[Entries shown]:
(* ===== verification/ToastTupleRounds.v ===== *)
(** * The four rounds

    Every turn of a loop of [heap_toast_insert_or_update] takes an attribute
    out of the set of candidates, so that the loops end; the logical values of
    all attributes stay as they are. *)

From stdpp Require Import gmap.
From S2P Require Import Prelude Varlena PgLz PgLzTheorems Toast ToastInline ToastTable ToastStore.
From S2P Require Import HeapTuple HeapTupleFill HeapTupleProofs ToastTuple ToastTupleInv.

(** ** Flags *)

Definition ignored (info : ToastAttrInfo) : bool := Z.testbit (tai_colflags info) 4.
Definition incompressible (info : ToastAttrInfo) : bool := Z.testbit (tai_colflags info) 5.

Definition storage_ok (check_main : bool) (et : ElemType) : bool :=
  if check_main then bool_decide (typstorage et = TYPSTORAGE_MAIN)
  else bool_decide (typstorage et = TYPSTORAGE_EXTENDED) || bool_decide (typstorage et = TYPSTORAGE_EXTERNAL).

Lemma flag_clear f m : 0 <= m -> (Z.land f (2 ^ m) =? 0) = negb (Z.testbit f m).
Proof. apply land_pow2_testbit. Qed.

[What the task asks]: Set down, exactly as they stand above, the lines starting with the line with "out of the set" and going on through the line with "if check_main then", and no others.

[Result of this exercise]:
    out of the set of candidates, so that the loops end; the logical values of
    all attributes stay as they are. *)

From stdpp Require Import gmap.
From S2P Require Import Prelude Varlena PgLz PgLzTheorems Toast ToastInline ToastTable ToastStore.
From S2P Require Import HeapTuple HeapTupleFill HeapTupleProofs ToastTuple ToastTupleInv.

(** ** Flags *)

Definition ignored (info : ToastAttrInfo) : bool := Z.testbit (tai_colflags info) 4.
Definition incompressible (info : ToastAttrInfo) : bool := Z.testbit (tai_colflags info) 5.

Definition storage_ok (check_main : bool) (et : ElemType) : bool :=
  if check_main then bool_decide (typstorage et = TYPSTORAGE_MAIN)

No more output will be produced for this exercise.